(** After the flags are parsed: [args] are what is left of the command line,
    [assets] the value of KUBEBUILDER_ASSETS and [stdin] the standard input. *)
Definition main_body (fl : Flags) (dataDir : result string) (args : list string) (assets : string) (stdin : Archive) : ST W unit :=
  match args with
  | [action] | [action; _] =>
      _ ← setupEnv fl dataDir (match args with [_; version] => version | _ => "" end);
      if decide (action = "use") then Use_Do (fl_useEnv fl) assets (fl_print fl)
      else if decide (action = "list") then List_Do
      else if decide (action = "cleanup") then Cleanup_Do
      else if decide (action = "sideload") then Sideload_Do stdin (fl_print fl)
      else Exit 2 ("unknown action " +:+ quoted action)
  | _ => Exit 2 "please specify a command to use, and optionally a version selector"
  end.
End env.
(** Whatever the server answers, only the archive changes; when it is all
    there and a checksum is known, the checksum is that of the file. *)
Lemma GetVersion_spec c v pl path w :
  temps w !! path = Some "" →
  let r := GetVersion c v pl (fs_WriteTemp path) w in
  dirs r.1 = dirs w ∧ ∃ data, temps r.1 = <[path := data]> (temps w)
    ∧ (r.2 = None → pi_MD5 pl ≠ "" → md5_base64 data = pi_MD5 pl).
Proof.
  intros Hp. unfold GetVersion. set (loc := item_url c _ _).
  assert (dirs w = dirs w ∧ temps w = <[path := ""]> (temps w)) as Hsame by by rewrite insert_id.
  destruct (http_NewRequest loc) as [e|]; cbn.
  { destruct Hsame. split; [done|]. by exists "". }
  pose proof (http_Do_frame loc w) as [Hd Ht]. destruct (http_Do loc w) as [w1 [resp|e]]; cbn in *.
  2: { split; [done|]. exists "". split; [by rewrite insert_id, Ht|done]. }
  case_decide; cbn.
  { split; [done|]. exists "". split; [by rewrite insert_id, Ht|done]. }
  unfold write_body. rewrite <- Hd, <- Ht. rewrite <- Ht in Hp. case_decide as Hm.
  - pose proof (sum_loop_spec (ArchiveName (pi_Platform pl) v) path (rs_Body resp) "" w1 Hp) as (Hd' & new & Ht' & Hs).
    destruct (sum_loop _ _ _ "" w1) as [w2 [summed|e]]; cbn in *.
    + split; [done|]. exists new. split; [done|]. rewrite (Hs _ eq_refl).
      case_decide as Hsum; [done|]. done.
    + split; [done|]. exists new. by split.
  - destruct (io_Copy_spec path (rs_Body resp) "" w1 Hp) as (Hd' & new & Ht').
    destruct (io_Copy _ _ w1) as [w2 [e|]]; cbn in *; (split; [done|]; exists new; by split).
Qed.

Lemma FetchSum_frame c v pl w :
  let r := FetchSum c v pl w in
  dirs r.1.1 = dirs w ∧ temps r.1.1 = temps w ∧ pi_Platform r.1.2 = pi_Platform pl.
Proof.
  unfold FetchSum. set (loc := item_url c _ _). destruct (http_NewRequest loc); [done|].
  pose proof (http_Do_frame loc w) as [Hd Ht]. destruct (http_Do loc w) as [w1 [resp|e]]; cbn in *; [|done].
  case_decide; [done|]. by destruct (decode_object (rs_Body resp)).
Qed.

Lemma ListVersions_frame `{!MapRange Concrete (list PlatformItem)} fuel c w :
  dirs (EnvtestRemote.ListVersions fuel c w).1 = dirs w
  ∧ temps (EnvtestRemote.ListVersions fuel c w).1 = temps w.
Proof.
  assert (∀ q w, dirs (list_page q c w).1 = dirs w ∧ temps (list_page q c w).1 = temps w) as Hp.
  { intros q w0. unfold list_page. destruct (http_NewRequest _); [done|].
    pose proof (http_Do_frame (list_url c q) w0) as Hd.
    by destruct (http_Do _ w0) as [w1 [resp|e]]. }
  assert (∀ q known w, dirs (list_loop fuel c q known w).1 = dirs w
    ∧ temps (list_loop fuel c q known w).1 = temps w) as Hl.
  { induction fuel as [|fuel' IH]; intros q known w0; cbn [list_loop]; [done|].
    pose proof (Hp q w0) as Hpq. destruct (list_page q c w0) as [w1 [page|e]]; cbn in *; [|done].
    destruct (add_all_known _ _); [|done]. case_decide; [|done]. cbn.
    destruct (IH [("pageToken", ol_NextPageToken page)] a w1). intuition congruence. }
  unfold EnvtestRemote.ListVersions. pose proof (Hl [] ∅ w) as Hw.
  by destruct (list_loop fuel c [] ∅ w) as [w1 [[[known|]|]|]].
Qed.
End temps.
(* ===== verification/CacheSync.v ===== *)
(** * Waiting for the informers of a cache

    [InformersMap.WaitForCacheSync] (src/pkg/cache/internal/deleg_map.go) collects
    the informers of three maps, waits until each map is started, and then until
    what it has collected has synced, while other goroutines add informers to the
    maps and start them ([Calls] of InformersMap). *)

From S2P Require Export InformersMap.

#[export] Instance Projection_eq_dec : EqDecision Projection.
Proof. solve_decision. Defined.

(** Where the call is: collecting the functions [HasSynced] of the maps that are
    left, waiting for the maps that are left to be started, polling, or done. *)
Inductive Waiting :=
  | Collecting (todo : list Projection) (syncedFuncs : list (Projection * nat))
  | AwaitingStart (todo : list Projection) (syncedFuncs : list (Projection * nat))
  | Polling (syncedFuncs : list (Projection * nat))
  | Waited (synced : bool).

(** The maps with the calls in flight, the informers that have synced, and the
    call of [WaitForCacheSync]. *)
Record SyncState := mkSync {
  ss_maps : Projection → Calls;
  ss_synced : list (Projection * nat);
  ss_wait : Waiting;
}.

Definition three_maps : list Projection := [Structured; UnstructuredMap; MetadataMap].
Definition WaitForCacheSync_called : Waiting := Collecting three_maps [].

##############################

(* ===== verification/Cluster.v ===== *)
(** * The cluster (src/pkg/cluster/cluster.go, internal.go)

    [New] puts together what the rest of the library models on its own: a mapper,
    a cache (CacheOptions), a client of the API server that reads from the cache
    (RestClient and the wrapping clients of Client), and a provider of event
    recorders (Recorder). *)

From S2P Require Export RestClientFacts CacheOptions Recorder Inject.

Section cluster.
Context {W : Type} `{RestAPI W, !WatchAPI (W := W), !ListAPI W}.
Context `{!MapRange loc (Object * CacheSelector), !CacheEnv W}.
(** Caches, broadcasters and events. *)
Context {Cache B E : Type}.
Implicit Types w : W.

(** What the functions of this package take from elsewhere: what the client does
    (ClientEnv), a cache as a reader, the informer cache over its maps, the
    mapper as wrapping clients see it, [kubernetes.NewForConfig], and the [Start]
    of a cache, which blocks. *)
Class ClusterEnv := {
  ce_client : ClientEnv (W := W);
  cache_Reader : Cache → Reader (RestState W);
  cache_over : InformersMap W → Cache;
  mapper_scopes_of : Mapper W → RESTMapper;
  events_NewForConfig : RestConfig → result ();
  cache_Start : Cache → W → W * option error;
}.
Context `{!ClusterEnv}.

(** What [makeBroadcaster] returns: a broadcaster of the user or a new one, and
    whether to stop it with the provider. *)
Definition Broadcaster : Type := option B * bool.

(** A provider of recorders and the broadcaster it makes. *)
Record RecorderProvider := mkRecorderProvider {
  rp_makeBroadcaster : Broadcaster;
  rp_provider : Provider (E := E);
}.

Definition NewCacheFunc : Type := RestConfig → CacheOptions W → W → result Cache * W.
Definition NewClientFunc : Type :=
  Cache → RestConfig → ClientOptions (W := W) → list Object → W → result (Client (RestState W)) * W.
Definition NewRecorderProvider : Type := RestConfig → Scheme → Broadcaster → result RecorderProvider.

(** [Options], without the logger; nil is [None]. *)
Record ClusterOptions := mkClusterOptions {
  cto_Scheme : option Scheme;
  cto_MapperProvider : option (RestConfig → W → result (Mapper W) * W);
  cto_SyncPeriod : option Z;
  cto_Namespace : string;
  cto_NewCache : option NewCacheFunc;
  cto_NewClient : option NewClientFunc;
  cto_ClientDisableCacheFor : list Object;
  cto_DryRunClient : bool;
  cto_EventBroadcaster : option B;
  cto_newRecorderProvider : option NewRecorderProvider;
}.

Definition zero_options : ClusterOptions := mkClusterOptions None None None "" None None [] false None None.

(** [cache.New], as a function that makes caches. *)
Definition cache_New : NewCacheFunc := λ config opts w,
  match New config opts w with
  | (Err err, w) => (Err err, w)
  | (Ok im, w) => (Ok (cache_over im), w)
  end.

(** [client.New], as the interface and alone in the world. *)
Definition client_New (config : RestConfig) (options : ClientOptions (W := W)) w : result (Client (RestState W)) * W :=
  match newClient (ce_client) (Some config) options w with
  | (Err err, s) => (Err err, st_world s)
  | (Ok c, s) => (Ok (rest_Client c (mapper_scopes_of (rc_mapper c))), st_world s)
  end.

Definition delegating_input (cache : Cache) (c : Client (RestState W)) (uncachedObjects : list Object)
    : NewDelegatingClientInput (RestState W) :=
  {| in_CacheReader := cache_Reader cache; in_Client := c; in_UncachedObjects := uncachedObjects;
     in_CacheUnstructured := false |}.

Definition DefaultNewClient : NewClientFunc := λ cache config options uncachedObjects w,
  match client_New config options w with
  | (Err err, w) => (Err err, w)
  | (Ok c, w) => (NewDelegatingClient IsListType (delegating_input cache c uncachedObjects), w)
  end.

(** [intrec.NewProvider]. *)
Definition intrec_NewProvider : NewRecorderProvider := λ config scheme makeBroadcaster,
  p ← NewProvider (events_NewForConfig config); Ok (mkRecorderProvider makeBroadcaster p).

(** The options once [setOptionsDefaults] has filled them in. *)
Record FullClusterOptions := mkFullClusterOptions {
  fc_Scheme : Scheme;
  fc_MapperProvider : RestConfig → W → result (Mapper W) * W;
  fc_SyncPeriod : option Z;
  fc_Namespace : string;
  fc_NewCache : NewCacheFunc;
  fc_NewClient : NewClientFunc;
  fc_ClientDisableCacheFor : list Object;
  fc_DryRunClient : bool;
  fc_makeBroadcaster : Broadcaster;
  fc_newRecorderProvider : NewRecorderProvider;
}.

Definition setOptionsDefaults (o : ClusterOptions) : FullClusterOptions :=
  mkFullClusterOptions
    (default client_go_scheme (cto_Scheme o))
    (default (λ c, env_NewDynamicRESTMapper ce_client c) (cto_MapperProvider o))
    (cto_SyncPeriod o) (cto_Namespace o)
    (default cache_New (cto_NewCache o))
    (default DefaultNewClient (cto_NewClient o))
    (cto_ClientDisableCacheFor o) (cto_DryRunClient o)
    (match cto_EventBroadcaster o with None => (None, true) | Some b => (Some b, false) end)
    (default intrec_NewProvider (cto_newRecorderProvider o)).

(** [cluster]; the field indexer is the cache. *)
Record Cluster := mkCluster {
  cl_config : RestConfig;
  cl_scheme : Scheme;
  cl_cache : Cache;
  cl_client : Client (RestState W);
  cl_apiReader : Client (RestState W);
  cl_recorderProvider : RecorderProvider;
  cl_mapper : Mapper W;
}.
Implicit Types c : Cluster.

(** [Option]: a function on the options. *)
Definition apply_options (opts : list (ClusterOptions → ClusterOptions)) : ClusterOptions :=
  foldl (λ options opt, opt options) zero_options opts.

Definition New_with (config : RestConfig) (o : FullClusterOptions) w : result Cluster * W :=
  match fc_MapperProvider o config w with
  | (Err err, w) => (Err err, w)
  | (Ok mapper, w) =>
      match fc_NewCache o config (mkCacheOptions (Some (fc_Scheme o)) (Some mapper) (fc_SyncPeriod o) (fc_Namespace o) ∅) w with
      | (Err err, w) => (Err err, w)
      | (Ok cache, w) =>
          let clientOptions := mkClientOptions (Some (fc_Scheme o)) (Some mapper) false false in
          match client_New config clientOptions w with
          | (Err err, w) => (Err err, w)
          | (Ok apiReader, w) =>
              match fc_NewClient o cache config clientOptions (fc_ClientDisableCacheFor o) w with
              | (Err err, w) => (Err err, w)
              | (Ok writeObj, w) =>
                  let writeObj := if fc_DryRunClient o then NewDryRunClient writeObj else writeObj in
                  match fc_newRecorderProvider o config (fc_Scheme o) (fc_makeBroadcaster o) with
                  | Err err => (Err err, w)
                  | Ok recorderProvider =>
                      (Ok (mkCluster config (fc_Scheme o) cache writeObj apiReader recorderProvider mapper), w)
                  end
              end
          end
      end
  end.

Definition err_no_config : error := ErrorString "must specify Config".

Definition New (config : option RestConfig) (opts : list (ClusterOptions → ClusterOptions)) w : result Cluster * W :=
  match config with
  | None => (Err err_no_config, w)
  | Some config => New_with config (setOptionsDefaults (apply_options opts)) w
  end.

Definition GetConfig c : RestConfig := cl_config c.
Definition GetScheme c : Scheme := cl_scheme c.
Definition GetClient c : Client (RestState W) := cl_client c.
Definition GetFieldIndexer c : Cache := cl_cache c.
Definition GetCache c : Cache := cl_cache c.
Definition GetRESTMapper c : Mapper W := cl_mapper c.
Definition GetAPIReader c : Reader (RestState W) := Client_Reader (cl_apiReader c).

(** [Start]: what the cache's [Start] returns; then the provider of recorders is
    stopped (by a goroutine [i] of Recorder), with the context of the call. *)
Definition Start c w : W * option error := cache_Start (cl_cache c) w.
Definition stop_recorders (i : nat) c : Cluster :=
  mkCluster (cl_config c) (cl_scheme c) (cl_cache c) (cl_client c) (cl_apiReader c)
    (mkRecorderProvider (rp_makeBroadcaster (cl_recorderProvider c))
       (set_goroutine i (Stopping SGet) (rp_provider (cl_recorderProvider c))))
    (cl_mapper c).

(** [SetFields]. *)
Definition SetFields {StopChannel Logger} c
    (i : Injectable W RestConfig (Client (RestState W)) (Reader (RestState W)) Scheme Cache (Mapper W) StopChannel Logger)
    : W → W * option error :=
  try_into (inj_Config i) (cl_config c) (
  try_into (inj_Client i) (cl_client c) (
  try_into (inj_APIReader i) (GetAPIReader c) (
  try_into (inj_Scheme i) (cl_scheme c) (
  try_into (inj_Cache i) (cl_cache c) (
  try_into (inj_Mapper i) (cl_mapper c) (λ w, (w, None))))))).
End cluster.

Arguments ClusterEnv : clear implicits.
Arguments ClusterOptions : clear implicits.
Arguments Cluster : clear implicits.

##############################

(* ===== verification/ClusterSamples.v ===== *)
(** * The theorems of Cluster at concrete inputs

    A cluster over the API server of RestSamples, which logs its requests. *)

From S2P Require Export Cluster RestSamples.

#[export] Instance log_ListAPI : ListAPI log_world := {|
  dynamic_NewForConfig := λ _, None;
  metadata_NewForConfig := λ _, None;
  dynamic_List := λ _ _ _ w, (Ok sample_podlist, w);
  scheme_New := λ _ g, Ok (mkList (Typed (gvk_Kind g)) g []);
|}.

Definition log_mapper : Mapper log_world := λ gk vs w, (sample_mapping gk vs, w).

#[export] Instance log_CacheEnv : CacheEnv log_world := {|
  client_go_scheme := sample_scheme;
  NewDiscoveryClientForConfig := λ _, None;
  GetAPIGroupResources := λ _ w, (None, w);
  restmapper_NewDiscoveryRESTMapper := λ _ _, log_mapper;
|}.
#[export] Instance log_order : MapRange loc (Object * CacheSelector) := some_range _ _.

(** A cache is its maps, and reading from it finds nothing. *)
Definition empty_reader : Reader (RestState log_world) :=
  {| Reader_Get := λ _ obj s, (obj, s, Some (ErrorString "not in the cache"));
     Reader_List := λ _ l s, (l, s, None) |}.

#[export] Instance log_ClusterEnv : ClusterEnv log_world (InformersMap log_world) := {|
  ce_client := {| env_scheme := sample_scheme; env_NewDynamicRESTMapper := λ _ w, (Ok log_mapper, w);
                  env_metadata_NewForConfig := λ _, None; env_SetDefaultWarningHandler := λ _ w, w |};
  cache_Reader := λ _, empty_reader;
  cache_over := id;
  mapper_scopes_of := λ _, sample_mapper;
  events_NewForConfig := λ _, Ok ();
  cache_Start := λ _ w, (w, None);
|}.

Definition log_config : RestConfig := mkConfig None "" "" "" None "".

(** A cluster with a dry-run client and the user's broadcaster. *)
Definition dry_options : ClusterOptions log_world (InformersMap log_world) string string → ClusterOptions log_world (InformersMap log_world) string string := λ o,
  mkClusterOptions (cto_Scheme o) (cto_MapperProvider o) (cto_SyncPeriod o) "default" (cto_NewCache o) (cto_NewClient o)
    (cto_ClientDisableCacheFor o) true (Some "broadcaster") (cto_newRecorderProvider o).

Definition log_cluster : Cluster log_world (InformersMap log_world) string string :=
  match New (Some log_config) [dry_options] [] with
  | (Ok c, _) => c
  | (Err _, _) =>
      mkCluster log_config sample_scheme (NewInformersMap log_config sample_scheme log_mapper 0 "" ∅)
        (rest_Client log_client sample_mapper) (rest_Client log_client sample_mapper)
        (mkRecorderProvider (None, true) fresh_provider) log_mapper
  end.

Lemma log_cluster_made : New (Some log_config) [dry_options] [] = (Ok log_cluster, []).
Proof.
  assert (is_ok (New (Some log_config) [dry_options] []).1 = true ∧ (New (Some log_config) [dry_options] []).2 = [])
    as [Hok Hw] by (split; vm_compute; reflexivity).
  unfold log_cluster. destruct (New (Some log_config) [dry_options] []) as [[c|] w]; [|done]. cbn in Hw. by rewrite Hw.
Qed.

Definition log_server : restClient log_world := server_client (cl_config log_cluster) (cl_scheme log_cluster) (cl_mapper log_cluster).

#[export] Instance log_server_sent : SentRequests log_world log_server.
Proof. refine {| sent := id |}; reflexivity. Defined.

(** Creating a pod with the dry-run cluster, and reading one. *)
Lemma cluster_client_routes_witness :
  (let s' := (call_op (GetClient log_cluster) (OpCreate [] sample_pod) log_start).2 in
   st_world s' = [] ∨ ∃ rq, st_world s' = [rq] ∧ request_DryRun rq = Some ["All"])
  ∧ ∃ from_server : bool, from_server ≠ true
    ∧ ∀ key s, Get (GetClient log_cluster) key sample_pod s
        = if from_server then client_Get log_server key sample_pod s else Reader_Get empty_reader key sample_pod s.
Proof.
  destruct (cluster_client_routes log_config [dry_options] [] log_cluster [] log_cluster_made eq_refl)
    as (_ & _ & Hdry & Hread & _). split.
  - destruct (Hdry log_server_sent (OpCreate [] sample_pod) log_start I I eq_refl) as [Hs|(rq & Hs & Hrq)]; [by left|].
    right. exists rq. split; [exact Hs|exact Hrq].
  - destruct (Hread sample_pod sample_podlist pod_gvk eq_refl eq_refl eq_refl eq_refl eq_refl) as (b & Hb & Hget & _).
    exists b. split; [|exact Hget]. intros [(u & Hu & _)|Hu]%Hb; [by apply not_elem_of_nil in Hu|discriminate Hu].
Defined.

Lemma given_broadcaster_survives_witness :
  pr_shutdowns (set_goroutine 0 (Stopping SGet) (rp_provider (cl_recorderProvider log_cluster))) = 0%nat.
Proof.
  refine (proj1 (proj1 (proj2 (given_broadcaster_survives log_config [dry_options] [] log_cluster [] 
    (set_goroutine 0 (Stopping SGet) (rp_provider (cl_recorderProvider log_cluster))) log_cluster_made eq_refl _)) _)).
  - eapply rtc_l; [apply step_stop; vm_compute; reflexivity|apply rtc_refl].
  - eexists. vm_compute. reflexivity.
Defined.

##############################

* Prompt
Your reply should be a single number: the count of lines above that include the string "Types".

* Answer space
2